Subject: Re: [boost] [thread] On shared_mutex
From: Howard Hinnant (howard.hinnant_at_[hidden])
Date: 2010-11-29 10:28:48
On Nov 28, 2010, at 9:27 PM, Jeffrey Lee Hellrung, Jr. wrote:
> Please excuse the basic concurrent programming questions, I just want to make sure I understand the exposition correctly...
> It looks like this implementation of try_lock_until could "fail" under contention, i.e., neither contending thread would perform the averaging computation. Suppose thread 1 calls a1.average(a2) and, simultaneously, thread 2 calls a2.average(a1). It could happen that thread 1 locks a1.mut_ in the first line of try_lock_until, and thread 2 similarly locks a2.mut_, and then each thread is waiting to acquire the other mutex.
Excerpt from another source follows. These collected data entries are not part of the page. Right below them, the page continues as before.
(* ===== verification/RustStd.v ===== *)
(** * The parts of the Rust language and standard library the proxy uses

    Machine integers ([u64] counters wrap on [fetch_add], [usize] and [u32]
    configuration values are range checked by [FromStr]), [Duration] and
    [Instant] as integers of nanoseconds, [f64] as the binary64 format of the
    standard library's [SpecFloat], environment variables, and the printing
    and parsing of integers. *)
From S2P Require Import Prelude.
From Stdlib Require Export SpecFloat.

Local Open Scope Z_scope.

(** ** Machine integers *)

Definition u8_max : Z := 2 ^ 8 - 1.
Definition u32_max : Z := 2 ^ 32 - 1.
Definition u64_max : Z := 2 ^ 64 - 1.

(** An unsigned [w]-bit value. *)
Definition in_u (w z : Z) : Prop := 0 ≤ z < 2 ^ w.

#[global] Instance in_u_dec w z : Decision (in_u w z).
Proof. unfold in_u. apply _. Defined.

(** [AtomicU64::fetch_add] wraps around, and so does [+=] on a [u64] in the
    release profile, which leaves overflow checks off. *)
Definition wrap_u64 (z : Z) : Z := z mod 2 ^ 64.
Definition wrap_u32 (z : Z) : Z := z mod 2 ^ 32.

Definition fetch_add (counter n : Z) : Z := wrap_u64 (counter + n).
Definition incr (counter : Z) : Z := fetch_add counter 1.

(** [u64::saturating_sub]. *)
Definition saturating_sub (a b : Z) : Z := Z.max 0 (a - b).

Lemma wrap_u64_range z : in_u 64 (wrap_u64 z).
Proof. unfold in_u, wrap_u64. apply Z.mod_pos_bound. lia. Qed.

Lemma fetch_add_range c n : in_u 64 (fetch_add c n).
Proof. apply wrap_u64_range. Qed.

Lemma incr_range c : in_u 64 (incr c).
Proof. apply wrap_u64_range. Qed.

Lemma fetch_add_small c n : 0 ≤ c + n < 2 ^ 64 → fetch_add c n = c + n.
Proof. intros. by apply Z.mod_small. Qed.

Lemma incr_small c : 0 ≤ c < 2 ^ 64 - 1 → incr c = c + 1.
Proof. intros. apply fetch_add_small. lia. Qed.

Lemma fetch_add_assoc c n m : fetch_add (fetch_add c n) m = fetch_add c (n + m).
Proof.
  unfold fetch_add, wrap_u64. rewrite Zplus_mod_idemp_l. f_equal. lia.
Qed.

#[export] Hint Resolve wrap_u64_range fetch_add_range incr_range : proxy.
#[export] Hint Rewrite fetch_add_assoc : proxy.

(** ** Time

    An [Instant] is a reading of the monotonic clock and a [Duration] an
    amount of it, both in nanoseconds. *)

Definition from_secs (s : Z) : Z := s * 1000000000.
Definition from_millis (ms : Z) : Z := ms * 1000000.

(** [Instant::elapsed] at the clock reading [now]: it saturates at zero. *)
Definition elapsed (now t : Z) : Z := Z.max 0 (now - t).

(** Successive clock readings, none before [t]. *)
Fixpoint clock_seq (t : Z) (ts : list Z) : Prop :=
  match ts with
  | [] => True
  | t' :: ts' => t ≤ t' ∧ clock_seq t' ts'
  end.

(** ** Binary64 *)

Definition f64 : Type := spec_float.

(** [n as f64] for an unsigned [n]: nearest, ties to even. *)
Definition f64_of_u64 (n : Z) : f64 := binary_normalize 53 1024 n 0 false.

Definition f64_div (a b : f64) : f64 := SFdiv 53 1024 a b.
Definition f64_add (a b : f64) : f64 := SFadd 53 1024 a b.

(** [a >= b]; false when either is NaN. *)
Definition f64_ge (a b : f64) : bool := SFleb b a.
(** [a == b]; false when either is NaN. *)
Definition f64_eq (a b : f64) : bool := SFeqb a b.

(** The literals of the source. *)
Definition f64_zero : f64 := S754_zero false.
Definition f64_half : f64 := f64_div (f64_of_u64 1) (f64_of_u64 2).

(** ** Environment variables

    [std::env::var(key).ok()]: unset and not-Unicode both give [None]. *)

Definition env : Type := string → option string.

(** ** [FromStr] for unsigned integers

    [core]'s radix-10 parser: an optional leading [+], at least one digit,
    and a checked multiplication and addition per digit. *)

Definition digit_val (a : Ascii.ascii) : option Z :=
  let n := Z.of_N (Ascii.N_of_ascii a) in
  if (48 <=? n) && (n <=? 57) then Some (n - 48) else None.

Fixpoint parse_digits (max acc : Z) (s : string) : option Z :=
  match s with
  | EmptyString => Some acc
  | String a rest =>
      d ← digit_val a;
      if acc * 10 + d <=? max then parse_digits max (acc * 10 + d) rest else None
  end.

Definition parse_uint (w : Z) (s : string) : option Z :=
  match s with
  | EmptyString => None
  | String "+"%char EmptyString => None
  | String "+"%char rest => parse_digits (2 ^ w - 1) 0 rest
  | _ => parse_digits (2 ^ w - 1) 0 s
  end.

Lemma parse_digits_bound max acc s n :
  0 ≤ acc ≤ max → parse_digits max acc s = Some n → acc ≤ n ≤ max.
Proof.
  revert acc. induction s as [|a s IH]; intros acc Hacc; simpl; [naive_solver lia|].
  unfold digit_val. destruct (_ && _) eqn:Hd; simpl; [|done].
  apply andb_true_iff in Hd as [?%Z.leb_le ?%Z.leb_le].
  destruct (Z.leb_spec (acc * 10 + (Z.of_N (Ascii.N_of_ascii a) - 48)) max); [|done].
  intros Hn. apply IH in Hn; lia.
Qed.

Lemma parse_uint_range w s n : 0 ≤ w → parse_uint w s = Some n → in_u w n.
Proof.
  intros Hw Hp. assert (0 < 2 ^ w) by (apply Z.pow_pos_nonneg; lia).
  unfold in_u. enough (0 ≤ n ≤ 2 ^ w - 1) by lia.
  unfold parse_uint in Hp. repeat case_match; try done; eapply parse_digits_bound; eauto; lia.
Qed.

(** ** [str::contains] and [<[String]>::join] *)

Fixpoint contains (needle s : string) : bool :=
  String.prefix needle s ||
  match s with
  | EmptyString => false
  | String _ rest => contains needle rest
  end.

Definition join (sep : string) (parts : list string) : string := String.concat sep parts.

Definition newline : string := String "010"%char EmptyString.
Now they both time out waiting for the other mutex before either is able to unlock their held mutex, so neither thread enters the average computation. Is this accurate?
Yes, I believe so.
> If so, this seems undesirable, though it isn't nearly as bad as a deadlock scenario. Is it possible to guarantee this won't happen?
Yes, use std::lock instead (as done in the first version of average). std::lock will keep trying as long as it needs to to get both locks locked, and it will not deadlock.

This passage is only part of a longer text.